• _Exercise input_:
(** ** Defect store: resolution *)

Lemma In_list_defects (db : QualityControlDB) (r : DefectRow.t) :
  In r (list_defects db None) <-> In r (rows (defects db)).
Proof.
  unfold list_defects; simpl.
  split; apply Permutation_in;
    [|symmetry]; apply order_by_desc_perm.
Qed.

Lemma resolve_defect_found (db : QualityControlDB) (now : string) (defect_id : Z) :
  snd (resolve_defect db now defect_id) = Returned true <->
  int64 defect_id = true /\ In defect_id (defect_row_ids db).
Proof.
  pose proof (update_where_changes DefectRow.id defect_id (set_resolved now)
                (rows (defects db))) as H.
  unfold update_where in H; simpl in H.
  unfold resolve_defect, defect_row_ids. destruct (int64 defect_id); simpl.
  - split.
    + intros E. inversion E as [E']. split; [reflexivity|]. now apply H.
    + intros [_ Hin]. f_equal. now apply H.
  - split; [discriminate|intros [E _]; discriminate E].
Qed.

Lemma resolve_defect_ids (db : QualityControlDB) (now : string) (defect_id : Z) :
  defect_row_ids (fst (resolve_defect db now defect_id)) = defect_row_ids db.
Proof.
  unfold resolve_defect, defect_row_ids. destruct (int64 defect_id); simpl; [|reflexivity].
  apply (update_where_ids DefectRow.id defect_id (set_resolved now)). reflexivity.
Qed.

Lemma resolve_defect_shown (db : QualityControlDB) (now : string) (defect_id : Z)
  (r : DefectRow.t) :
  int64 defect_id = true ->
  In r (list_defects (fst (resolve_defect db now defect_id)) None) ->
  DefectRow.id r = defect_id ->
  DefectRow.status r = "resolved" /\ DefectRow.resolved_at r = Some now.
Proof.
  intros Hb Hr Hid. apply In_list_defects in Hr.
  rewrite resolve_defect_bound in Hr by exact Hb. simpl in Hr.
  apply (update_where_In DefectRow.id defect_id (set_resolved now)) in Hr.
  destruct Hr as (r0 & _ & ->).
  destruct (Z.eqb_spec (DefectRow.id r0) defect_id) as [_|Hne]; [now simpl|].
  contradiction.
Qed.

Lemma listed_defect_id (db : QualityControlDB) (r : DefectRow.t) :
  In r (list_defects db None) -> In (DefectRow.id r) (defect_row_ids db).
Proof.
  intros Hr. apply In_list_defects in Hr. now apply List.in_map.
Qed.

(** C5, as the code has it: [resolve_defect] returns true exactly when a
    defect row has the id; the row is then read back with status "resolved"
    and [resolved_at] set to the clock reading of the call.  A second call
    on the same id returns true as well and overwrites [resolved_at] with
    its own reading, which is the newer one whenever the clock has advanced
    between the calls.  (The stored ids are rowids, signed 64-bit integers,
    so the id of a row binds.) *)
Theorem resolve_defect_spec
  (db : QualityControlDB) (now1 now2 : string) (defect_id : Z) :
  rowids_are_int64 db ->
  let '(db1, found1) := resolve_defect db now1 defect_id in
  let '(db2, found2) := resolve_defect db1 now2 defect_id in
  (found1 = Returned true <-> In defect_id (defect_row_ids db)) /\
  (In defect_id (defect_row_ids db) ->
     exists r, In r (list_defects db1 None) /\ DefectRow.id r = defect_id) /\
  (forall r, In r (list_defects db1 None) -> DefectRow.id r = defect_id ->
     DefectRow.status r = "resolved" /\ DefectRow.resolved_at r = Some now1) /\
  (found2 = Returned true <-> In defect_id (defect_row_ids db)) /\
  (forall r1 r2,
     In r1 (list_defects db1 None) -> DefectRow.id r1 = defect_id ->
     In r2 (list_defects db2 None) -> DefectRow.id r2 = defect_id ->
     DefectRow.status r2 = "resolved" /\
     exists t1 t2, DefectRow.resolved_at r1 = Some t1 /\
                   DefectRow.resolved_at r2 = Some t2 /\
                   t1 = now1 /\ t2 = now2 /\
                   (ts_lt now1 now2 -> ts_lt t1 t2)).
Proof.
  intros Hrow.
  pose proof (resolve_defect_found db now1 defect_id) as Hf1.
  pose proof (resolve_defect_ids db now1 defect_id) as Hi1.
  pose proof (resolve_defect_shown db now1 defect_id) as Hs1.
  destruct (resolve_defect db now1 defect_id) as [db1 found1]; simpl in Hf1, Hi1, Hs1.
  pose proof (resolve_defect_found db1 now2 defect_id) as Hf2.
  pose proof (resolve_defect_shown db1 now2 defect_id) as Hs2.
  destruct (resolve_defect db1 now2 defect_id) as [db2 found2]; simpl in Hf2, Hs2.
  rewrite Hi1 in Hf2.
  assert (Hb : In defect_id (defect_row_ids db) -> int64 defect_id = true)
    by apply (stored_defect_id_int64 db defect_id Hrow).
  assert (Hb1 : forall r, In r (list_defects db1 None) -> DefectRow.id r = defect_id ->
                int64 defect_id = true).
  { intros r Hr Hid. apply Hb. rewrite <- Hi1, <- Hid. now apply listed_defect_id. }
  split; [rewrite Hf1; tauto|].
  split; [|split; [|split; [rewrite Hf2; tauto|]]].
  - intros Hin. rewrite <- Hi1 in Hin. unfold defect_row_ids in Hin.
    apply List.in_map_iff in Hin. destruct Hin as (r & Hid & Hr).
    exists r. split; [|exact Hid]. now apply In_list_defects.
  - intros r Hr Hid. apply Hs1; [exact (Hb1 r Hr Hid)|exact Hr|exact Hid].
  - intros r1 r2 Hr1 Hid1 Hr2 Hid2.
    pose proof (Hb1 r1 Hr1 Hid1) as Hin.
    destruct (Hs1 r1 Hin Hr1 Hid1) as [_ Ht1].
    destruct (Hs2 r2 Hin Hr2 Hid2) as [Hst Ht2].
    split; [exact Hst|]. exists now1, now2. tauto.
Qed.

Lemma resolve_defect_spec_witness :
  let db := fst (add_defect empty_db
                   (Defect.mk None "crash on save" "" "high" "general" "open" ""
                      "2026-11-03T09:00:00" None)) in
  let '(db1, found1) := resolve_defect db "2026-11-03T10:00:00" 1 in
  let '(db2, found2) := resolve_defect db1 "2026-11-03T11:00:00" 1 in
  found1 = Returned true /\ found2 = Returned true /\
  (forall r1 r2,
     In r1 (list_defects db1 None) -> DefectRow.id r1 = 1 ->
     In r2 (list_defects db2 None) -> DefectRow.id r2 = 1 ->
     DefectRow.status r2 = "resolved" /\
     exists t1 t2, DefectRow.resolved_at r1 = Some t1 /\
                   DefectRow.resolved_at r2 = Some t2 /\
                   t1 = "2026-11-03T10:00:00" /\ t2 = "2026-11-03T11:00:00" /\
                   (ts_lt "2026-11-03T10:00:00" "2026-11-03T11:00:00" -> ts_lt t1 t2)).
Proof.
  intros db.
  assert (Hrow : rowids_are_int64 db) by (apply rowids_are_int64_check; reflexivity).
  pose proof (resolve_defect_spec db "2026-11-03T10:00:00" "2026-11-03T11:00:00" 1
                Hrow) as H.
  destruct (resolve_defect db "2026-11-03T10:00:00" 1) as [db1 found1] eqn:E1.
  destruct (resolve_defect db1 "2026-11-03T11:00:00" 1) as [db2 found2] eqn:E2.
  destruct H as (H1 & _ & _ & H2 & H3).
  assert (Hin : In 1 (defect_row_ids db)) by (vm_compute; now left).
  split; [now apply H1|]. split; [now apply H2|exact H3].
Defined.

(** C5 as stated fails when the wall clock of the second call does not read
    later than that of the first (here local time set back by an hour
    between the calls, as at the end of daylight saving time): both calls
    return true, and the second leaves a [resolved_at] that is not newer. *)
Lemma resolve_defect_not_newer :
  let defect := Defect.mk None "crash on save" "" "high" "general" "open" ""
                  "2026-11-01T01:30:00" None in
  let '(db, rid) := add_defect empty_db defect in
  let '(db1, found1) := resolve_defect db "2026-11-01T01:59:30" rid in
  let '(db2, found2) := resolve_defect db1 "2026-11-01T01:00:10" rid in
  found1 = Returned true /\ found2 = Returned true /\
  exists r1 r2 t1 t2,
    list_defects db1 None = [r1] /\ DefectRow.id r1 = rid /\
    list_defects db2 None = [r2] /\ DefectRow.id r2 = rid /\
    DefectRow.resolved_at r1 = Some t1 /\ DefectRow.resolved_at r2 = Some t2 /\
    ~ ts_lt t1 t2.
Proof.
  vm_compute. split; [reflexivity|]. split; [reflexivity|].
  do 4 eexists. repeat (split; [reflexivity|]). discriminate.
Qed.

(** ** What the writes leave alone *)

Lemma update_where_changed {R} (rid : R -> Z) (k : Z) (set : R -> R) (rs : list R) (i : nat) :
  fst (update_where rid k set rs) !! i <> rs !! i -> map rid rs !! i = Some k.
Proof.
  rewrite update_where_lookup.
  change (map rid rs) with (rid <$> rs). rewrite list_lookup_fmap.
  destruct (rs !! i) as [r|]; simpl; [|congruence].
  destruct (Z.eqb_spec (rid r) k) as [->|_]; congruence.
Qed.

Lemma update_where_single {R} (rid : R -> Z) (k : Z) (set : R -> R) (rs : list R) (i j : nat) :
  NoDup (map rid rs) ->
  fst (update_where rid k set rs) !! i <> rs !! i ->
  fst (update_where rid k set rs) !! j <> rs !! j ->
  i = j.
Proof.
  intros Hnd Hi Hj. apply update_where_changed in Hi, Hj.
  exact (NoDup_lookup _ _ _ _ Hnd Hi Hj).
Qed.

Lemma update_checklist_status_row
  (db : QualityControlDB) (now : string) (item_id : Z) (status notes : string)
  (i : nat) (r : ChecklistRow.t) :
  rows (checklist_items db) !! i = Some r ->
  exists r',
    rows (checklist_items (fst (update_checklist_status db now item_id status notes))) !! i
      = Some r' /\
    same_item r r' /\ (ChecklistRow.id r <> item_id -> r' = r).
Proof.
  intros Hr. destruct (int64 item_id) eqn:Hb.
  - rewrite update_checklist_status_bound by exact Hb. simpl.
    pose proof (update_where_lookup ChecklistRow.id item_id
                  (set_checklist_status status notes now) (rows (checklist_items db)) i) as Hl.
    simpl in Hl. rewrite Hl, Hr; simpl.
    eexists; split; [reflexivity|].
    destruct (Z.eqb_spec (ChecklistRow.id r) item_id) as [E|E].
    + split; [repeat split|contradiction].
    + split; [repeat split|reflexivity].
  - rewrite update_checklist_status_unbound by exact Hb. simpl.
    exists r. split; [exact Hr|]. split; [repeat split|reflexivity].
Qed.

Lemma resolve_defect_row
  (db : QualityControlDB) (now : string) (defect_id : Z) (i : nat) (r : DefectRow.t) :
  rows (defects db) !! i = Some r ->
  exists r',
    rows (defects (fst (resolve_defect db now defect_id))) !! i = Some r' /\
    same_defect r r' /\ (DefectRow.id r <> defect_id -> r' = r).
Proof.
  intros Hr. destruct (int64 defect_id) eqn:Hb.
  - rewrite resolve_defect_bound by exact Hb. simpl.
    pose proof (update_where_lookup DefectRow.id defect_id
                  (set_resolved now) (rows (defects db)) i) as Hl.
    simpl in Hl. rewrite Hl, Hr; simpl.
    eexists; split; [reflexivity|].
    destruct (Z.eqb_spec (DefectRow.id r) defect_id) as [E|E].
    + split; [repeat split|contradiction].
    + split; [repeat split|reflexivity].
  - rewrite resolve_defect_unbound by exact Hb. simpl.
    exists r. split; [exact Hr|]. split; [repeat split|reflexivity].
Qed.

Lemma update_checklist_status_frame
  (db : QualityControlDB) (now : string) (item_id : Z) (status notes : string) :
  let db' := fst (update_checklist_status db now item_id status notes) in
  defects db' = defects db /\
  seq (checklist_items db') = seq (checklist_items db) /\
  length (rows (checklist_items db')) = length (rows (checklist_items db)) /\
  (forall i, rows (checklist_items db') !! i <> rows (checklist_items db) !! i ->
     checklist_ids db !! i = Some item_id).
Proof.
  intros db'. subst db'. destruct (int64 item_id) eqn:Hb.
  - rewrite update_checklist_status_bound by exact Hb. simpl.
    split; [reflexivity|]. split; [reflexivity|]. split; [apply List.length_map|].
    intros i. apply update_where_changed.
  - rewrite update_checklist_status_unbound by exact Hb. simpl.
    split; [reflexivity|]. split; [reflexivity|]. split; [reflexivity|].
    intros i H. now contradiction H.
Qed.

Lemma resolve_defect_frame (db : QualityControlDB) (now : string) (defect_id : Z) :
  let db' := fst (resolve_defect db now defect_id) in
  checklist_items db' = checklist_items db /\
  seq (defects db') = seq (defects db) /\
  length (rows (defects db')) = length (rows (defects db)) /\
  (forall i, rows (defects db') !! i <> rows (defects db) !! i ->
     defect_row_ids db !! i = Some defect_id).
Proof.
  intros db'. subst db'. destruct (int64 defect_id) eqn:Hb.
  - rewrite resolve_defect_bound by exact Hb. simpl.
    split; [reflexivity|]. split; [reflexivity|]. split; [apply List.length_map|].
    intros i. apply update_where_changed.
  - rewrite resolve_defect_unbound by exact Hb. simpl.
    split; [reflexivity|]. split; [reflexivity|]. split; [reflexivity|].
    intros i H. now contradiction H.
Qed.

• _Your task_:
Scan the listing above. Gather each line that contains the word "with".

• _Result of this task_:
    defect row has the id; the row is then read back with status "resolved"
    on the same id returns true as well and overwrites [resolved_at] with
  change (map rid rs) with (rid <$> rs). rewrite list_lookup_fmap.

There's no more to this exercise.